Rectal neuroendocrine tumor (NET) is a relatively rare tumor. Well-differentiated NETs (G1 and G2) rarely display distant metastasis at initial diagnosis. Currently, treatment for the primary lesions of rectal NETs with liver metastasis remains controversial. The liver metastasis was resected in local hospital. Transanal endoscopic microsurgery (TEM) has emerged as an effective minimally invasive surgery for local resection of lower rectal lesions. Herein, we reported the initial application of TEM to remove the rectal primary lesion in patients with low rectal NETs (G2) with giant liver metastases.

Patient concerns:

The patient, a 45-year-old woman, was primarily diagnosed with hepatocellular carcinoma and underwent curative resection of a giant liver lesion in a local hospital. Nevertheless, the postoperative pathologic examination revealed that the lesion was an NET (G2).

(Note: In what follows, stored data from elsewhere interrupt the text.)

(* ===== verification/WorkflowSpec.v ===== *)
(** * Gates, previews and the skeleton, specified

    What decides a gate and a transition preview, what running a gate leaves
    behind, and what the commands on a version's items do. *)

From stdpp Require Import base list strings numbers gmap.
From Stdlib Require Import ZArith Lia String.
From S2P Require Import Prelude GoString Sha256 Json Schema Tx Command History Worker.
From S2P Require Import FilePath RunOnce Profile Workflow Gates Demo.

(** ** Stage gates *)

Section Scan.
Context (items : list WorkflowItem).

Definition required_item (r : workflowGateRequiredItem) : option WorkflowItem :=
  findWorkflowItem items (ri_Stage r) (ri_ItemType r).
Definition is_missing (r : workflowGateRequiredItem) : bool :=
  match required_item r with None => true | Some _ => false end.
Definition is_placeholder (r : workflowGateRequiredItem) : bool :=
  match required_item r with None => false | Some i => isStageSkeletonPlaceholder i end.

Lemma gate_scan_spec l acc :
  let s := fold_left (gate_scan_step items) l acc in
  gc_missing s = gc_missing acc ++ List.map ri_Name (List.filter is_missing l)
  /\ gc_failures s = gc_failures acc
       ++ List.map (fun r => ri_Name r +:+ " workflow item is missing") (List.filter is_missing l)
  /\ gc_placeholders s = gc_placeholders acc ++ List.map ri_Name (List.filter is_placeholder l).
Proof.
  revert acc. induction l as [|r l IH]; intros acc; cbn -[gate_scan_step].
  - by rewrite !app_nil_r.
  - destruct (IH (gate_scan_step items acc r)) as (H1 & H2 & H3). rewrite H1, H2, H3.
    unfold is_missing, is_placeholder, gate_scan_step, required_item.
    destruct (findWorkflowItem items (ri_Stage r) (ri_ItemType r)) as [i|]; cbn.
    + split; [done|]. split; [done|]. destruct (isStageSkeletonPlaceholder i); cbn; [|done].
      by rewrite <- app_assoc.
    + rewrite <- !app_assoc. done.
Qed.
End Scan.
(** The steps after the insert *)
Lemma insertWorkflowGateResult_wf env record version result o w a w' :
  gate_backed (wd_db w) result ->
  insertWorkflowGateResult env record version result o w = (Ok a, w') ->
  wf_rel (wd_db w) (wd_db w').
Proof.
  intros Hb E. unfold insertWorkflowGateResult in E. apply bind_ok in E as (b & w2 & Erv & E).
  pose proof (reserve_wf _ _ _ _ _ _ _ _ Erv) as Hr. etransitivity; [exact Hr|].
  apply bind_ok in E as (g & w3 & Eg & E). apply insert_ret_ok in Eg as [-> ->].
  etransitivity; [|apply (rel_run wf_rel _ _ _ _ E); unfold insertGateEvent, insertGateAuditEvent;
    rel_split]. apply gate_insert_wf.
  intros _. apply (gate_backed_mono (wd_db w) (wd_db w2)); [apply Hr|]. exact Hb.
Qed.

Lemma runGateBody_wf env fs rd record label o :
  m_rel wf_rel (runGateBody env fs rd record label o).
Proof.
  unfold runGateBody. destruct (gate_spec _) as [spec|]; [|apply m_rel_fail].
  intros w a w' E. apply bind_ok in E as (version & w1 & Ev & E).
  apply (reads_ok _ _ _ _ (authoredVersion_reads record label)) in Ev as ->.
  apply bind_ok in E as (key & w1 & Ek & E). etransitivity; [by eapply gate_key_wf|].
  apply bind_ok in E as (result & w2 & Er & E). apply gateResult_backed in Er as [-> Hb].
  by eapply insertWorkflowGateResult_wf.
Qed.

(** *** Previews and approvals *)

Lemma preview_key_wf env record version preview o :
  m_rel wf_rel (if po_IdempotencyKey o =s ""
                then workflowTransitionPreviewIdempotencyKey env record version preview o
                else ret (po_IdempotencyKey o)).
Proof. unfold workflowTransitionPreviewIdempotencyKey. rel_split. Qed.

Lemma preview_row_backed db record version gate o id now :
  (forall g, gate = Some g -> exists g0, In g0 (t_rows (db_gate_results db))
     /\ g = scanGateResult g0 /\ g_ProjectID g0 = p_ID record
     /\ g_WorkflowVersionID g0 = v_ID version /\ g_GateName g0 = "promotion_preview") ->
  let p := evaluateWorkflowTransitionPreview record version gate o in
  preview_backed db
    (MkPreview id (tp_ProjectID p) (tp_WorkflowVersionID p) (tp_FromStage p) (tp_ToStage p)
       (tp_Status p) (tp_RequiredGateName p) (tp_GateResultID p) (tp_Blockers p)
       (tp_Warnings p) (tp_Metadata p) now).
Proof.
  intros Hg p Hs. cbn in Hs |- *. destruct gate as [g|]; [|done].
  destruct (String.eqb_spec (g_Status g) "pass") as [E|E]; [|done].
  destruct (Hg g eq_refl) as (g0 & Hin & -> & E1 & E2 & E3). exists g0. by split.
Qed.

Lemma previewBody_wf env record label o : m_rel wf_rel (previewBody env record label o).
Proof.
  unfold previewBody. intros w a w' E. apply bind_ok in E as (version & w1 & Ev & E).
  apply (reads_ok _ _ _ _ (authoredVersion_reads record label)) in Ev as ->.
  apply bind_ok in E as (gate & w1 & Eg & E). apply latestGateResult_ok in Eg as [-> Hg].
  set (p := evaluateWorkflowTransitionPreview record version gate o) in E.
  apply bind_ok in E as (key & w1 & Ek & E). apply bind_ok in E as (b & w2 & Er & E).
  apply bind_ok in E as (inserted & w3 & Ei & E). apply insert_ret_ok in Ei as [-> ->].
  assert (Hr : wf_rel (wd_db w) (wd_db w2)).
  { etransitivity; [by eapply preview_key_wf|]. by eapply reserve_wf. }
  etransitivity; [exact Hr|]. etransitivity; [|apply (rel_run wf_rel _ _ _ _ E);
    unfold insertTransitionPreviewEvent, insertTransitionPreviewAuditEvent; rel_split].
  apply preview_insert_wf.
  apply (preview_backed_mono (wd_db w) (wd_db w2)); [apply Hr|]. by apply preview_row_backed.
Qed.

(** The guards of an approval leave only backed ones. *)
Lemma approval_row_backed db record version preview o id now :
  (ca_Decision o = "approved" \/ ca_Decision o = "rejected") ->
  (forall p, preview = Some p -> exists p0, In p0 (t_rows (db_transition_previews db))
     /\ p = scanTransitionPreview p0 /\ tp_ProjectID p0 = p_ID record
     /\ tp_WorkflowVersionID p0 = v_ID version) ->
  approval_refusal o preview = None ->
  let a := buildApprovalRecord record version preview o in
  approval_backed db
    (MkApproval id (ap_ProjectID a) (ap_WorkflowVersionID a) (ap_TransitionPreviewID a)
       (ap_ApprovalKind a) (ap_Decision a) (ap_ScopeType a) (ap_ScopeID a) (ap_Actor a)
       (ap_Reason a) (ap_RiskLevel a) (ap_Metadata a) now).
Proof.
  intros Hd Hp Hr a. split; [exact Hd|]. cbn. intros Ha. unfold approval_refusal in Hr.
  rewrite Ha in Hr. destruct preview as [p|].
  2: { destruct (negb _ && _); cbn in Hr; done. }
  rewrite andb_false_r in Hr. cbn [negb andb orb default String.eqb] in Hr.
  destruct (Hp p eq_refl) as (p0 & Hin & -> & E1 & E2). exists p0. cbn in Hr.
  destruct (String.eqb_spec (tp_Status p0) "ready") as [Es|Es]; [|done]. cbn in Hr.
  split; [by split|]. split; [done|]. intros Hrisk. rewrite Hrisk in Hr. cbn in Hr.
  unfold requester. cbn. by destruct (sameActor _ _).
Qed.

The colonoscopy then showed a nodule 1.4 cm in diameter, 4 cm above the anal verge, located on the anterior wall of the rectum. The biopsy revealed that the nodule was also an NET (G2). However, the patient did not consent to abdominoperineal resection based on concerns for quality of life.

Diagnoses:

Rectal NET with liver metastasis.

Interventions:

The patient underwent curative resection of liver metastasis. And, TEM was adopted to resect the primary tumor in rectum.

Outcomes:

The patient has been disease-free for 2 years with a good quality of life and presents no local recurrence in the rectum.

Lessons:

TEM is an appropriate palliative operation for therapy of rectal NETs with distant metastases, especially for primary rectal NETs located in low rectal.